Das US-Militär hat bei einem Angriff auf zwei mutmaßliche Drogenschmugglerboote im östlichen Pazifik fünf Menschen getötet.

Operation im östlichen Pazifik

Bei dem Einsatz am Samstag wurden fünf Männer getötet, während ein weiterer überlebte. Die Aktion fand im östlichen Pazifik statt, einem Gebiet, das seit langem als Route für Drogenschmuggel bekannt ist. Die Vereinigten Staaten führen seit Herbst des vergangenen Jahres ähnliche Operationen in der Karibik und im Pazifik durch, wie von der US-Regierung unter Präsident Donald Trump angeordnet.

Die genauen Umstände des Angriffs sind noch nicht vollständig geklärt. Es handelt sich jedoch um den jüngsten Vorfall in einer Reihe von Militäreinsätzen, die auf die Bekämpfung des Drogenschmuggels abzielen. Die USA sehen sich mit einem erheblichen Drogenproblem konfrontiert, das solche Maßnahmen rechtfertigen soll.
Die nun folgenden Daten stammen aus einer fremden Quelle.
(** [CScript::EncodeOP_N] and the push of at most 75 bytes. *)
Definition EncodeOP_N (n : Z) : byte :=
  if (n =? 0)%Z then x00 else byte_of_N (Z.to_N (80 + n)).
Definition push_bytes (data : list byte) : list byte :=
  byte_of_N (N.of_nat (length data)) :: data.

Definition OP_CHECKMULTISIG : byte := xae.

(** [GetScriptForMultisig]: the count required, each key pushed in the
    order given, the number of keys, [OP_CHECKMULTISIG]. *)
Definition GetScriptForMultisig (nRequired : Z) (keys : list CPubKey)
  : CScript :=
  ([EncodeOP_N nRequired]
     ++ flat_map (fun k => push_bytes (vch k)) keys
     ++ [EncodeOP_N (Z.of_nat (length keys)); OP_CHECKMULTISIG])%list.

#[export] Instance externals : Externals := {|
  Keys.CChainParams := unit;
  Keys.CKeyStore := Store;
  Keys.IsHex := IsHex;
  Keys.ParseHex := ParseHex;
  Keys.CPubKey_of_bytes := CPubKey_of_bytes;
  Keys.IsFullyValid := IsFullyValid;
  Keys.DecodeDestination := DecodeDestination;
  Keys.IsValidDestination := IsValidDestination;
  Keys.GetKeyForDestination := GetKeyForDestination;
  Keys.IsNull := IsNull;
  Keys.GetPubKey := GetPubKey;
  Keys.GetScriptForMultisig := GetScriptForMultisig;
  Keys.MAX_SCRIPT_ELEMENT_SIZE := 520
|}.

(** Sample keys: a compressed encoding, and the uncompressed encoding of
    the generator of secp256k1. *)
Definition compressed_key : CPubKey := mkCPubKey (x02 :: repeat x01 32).
Definition uncompressed_key : CPubKey :=
  mkCPubKey
    (ParseHex
       ("04"
          ++ "79be667ef9dcbbac55a06295ce870b07029bfcdb2dce28d959f2815b16f81798"
          ++ "483ada7726a3c4655da4fbfc0e1108a8fd17b448a68554199c47d08ffb10d4b8")).
Lemma spans_all_speakers_inv keep self :
  spans_all_speakers keep self = true →
  ∃ kept, np_getitem_list (_speaker_indices self)
            (positions (contains keep) (_names self)) = Ok kept ∧
          ¬ np_len (np_unique kept) < length (_speakers self).
Proof.
  unfold spans_all_speakers, kept_speaker_indices.
  destruct (np_getitem_list _ _) as [kept| |]; [|done..].
  intros H%Nat.leb_le. exists kept. split; [done|lia].
Qed.

(** The second branch of [remove_instances] never completes. *)
Lemma remove_instances_spanning_raises keep self :
  spans_all_speakers keep self = true →
  ∃ e, (remove_instances keep self).1 = Raise e.
Proof.
  intros (kept & Hkept & Hlen)%spans_all_speakers_inv.
  unfold remove_instances. run_meth. rewrite select_positions, Hkept.
  rewrite bool_decide_eq_false_2 by done.
  destruct (select_cases (_x self) (positions (contains keep) (_names self)))
    as [[x' ->]| ->]; [|by eexists].
  destruct (np_getitem_list_cases (_speaker_group_indices self)
              (positions (contains keep) (_names self)))
    as [(g & _ & ->)| ->]; [|by eexists].
  cbn. destruct (_male_indices self); by eexists.
Qed.

Lemma remove_instances_spanning_unset keep self :
  spans_all_speakers keep self = true →
  names_covered self = true →
  _male_indices self = None →
  (remove_instances keep self).1 = Raise (AttributeError "_male_indices").
Proof.
  intros (kept & Hkept & Hlen)%spans_all_speakers_inv Hcov Hunset.
  unfold names_covered in Hcov.
  apply andb_prop in Hcov as [[Hx _]%andb_prop Hg].
  apply Nat.leb_le in Hx, Hg.
  unfold remove_instances. run_meth. rewrite select_positions, Hkept.
  rewrite bool_decide_eq_false_2 by done.
  destruct (select_in_range (_x self) (positions (contains keep) (_names self)))
    as (x' & -> & _).
  { intros i Hi%positions_bound. lia. }
  destruct (np_getitem_list_in_range (_speaker_group_indices self)
              (positions (contains keep) (_names self)))
    as (g & -> & _).
  { intros i Hi%positions_bound. lia. }
  cbn. by rewrite Hunset.
Qed.

(** C9. On a dataset whose male and female speaker lists are not both
    configured, a call of [remove_instances] whose kept instances still span
    all current speakers raises an exception; when the index attributes were
    never initialised and every name has its rows, it is the
    [AttributeError] of the read of [_male_indices]. *)
Theorem remove_instances_unconfigured_raises keep self :
  gender_configured self = false →
  spans_all_speakers keep self = true →
  ∃ e, (remove_instances keep self).1 = Raise e ∧
       (names_covered self = true → _male_indices self = None →
        e = AttributeError "_male_indices").
Proof.
  intros _ Hspan.
  destruct (remove_instances_spanning_raises keep self Hspan) as [e He].
  exists e. split; [done|]. intros Hcov Hunset.
  rewrite (remove_instances_spanning_unset keep self) in He by done.
  congruence.
Qed.

Section InitFacts.
Variable load_backend : backend_cls → Path → outcome (Backend X).
Variable corpora : gmap string CorpusInfo.
Variable lower : string → string.

(** A constructed dataset has the two index attributes exactly when both
    speaker lists are configured. *)
Lemma Dataset_init_gender_indices path annot self :
  Dataset_init load_backend corpora lower path annot = Ok self →
  if gender_configured self
  then is_Some (_male_indices self) ∧ is_Some (_female_indices self)
  else _male_indices self = None ∧ _female_indices self = None.
Proof.
  unfold Dataset_init, gender_configured, male_female_indices.
  intros H. unfold mbind, outcome_bind in H.
  repeat (case_match; simplify_eq/=; try done).
  all: split; by eexists.
Qed.
(** * codeIt extension: the instruction-to-edit pipeline

    A shallow embedding of the file resolver, the response parsers, the
    patch applier, the patch history and the project indexer of the
    codeIt VS Code extension, together with the properties stated about
    them.

    Conventions of the embedding.
    - A JavaScript string is a list of characters ([str]).  Characters
      are the code units 0..255; the character predicates of the
      language ([\s], [\w], [\d], [trim], [toLowerCase], case-insensitive
      matching) are given for that range.
    - Regular expressions are values of the type [regex], transcribed
      literal by literal from the source, and run by a backtracking
      matcher written in continuation-passing style, the way the
      language definition describes matching.
    - Numbers that the source computes in floating point (scores and
      confidences) are rationals.
    - A comment that quotes a pattern of the source writes a space
      between a star and a closing parenthesis that follows it.
    - An object used as a map is the list of its own properties, in the
      order in which the language enumerates them, together with its
      prototype where an assignment can replace it.
    - Exceptions are explicit: a function that can raise returns a
      [completion]; loops that the source can spin in forever return an
      [option].
    - Line numbers and offsets are natural numbers.  The editor is a
      host: its document is a text whose lines end with a line feed, a
      position past the end of a line or of the text stands for that
      end, and whether an edit or a save succeeds is the host's answer.
      Calls to the logger are left out.  *)

From Stdlib Require Import Ascii String QArith Qminmax Lia Bool.
From stdpp Require Import base list gmap.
Hintergrund der Militäroperationen

Seit Herbst 2025 hat das US-Militär unter der Führung von Präsident Donald Trump verstärkt Operationen gegen mutmaßliche Drogenschmuggler in der Karibik und im östlichen Pazifik durchgeführt. Diese Einsätze sind Teil einer breiteren Strategie, um den Drogenhandel einzudämmen, der die USA stark belastet.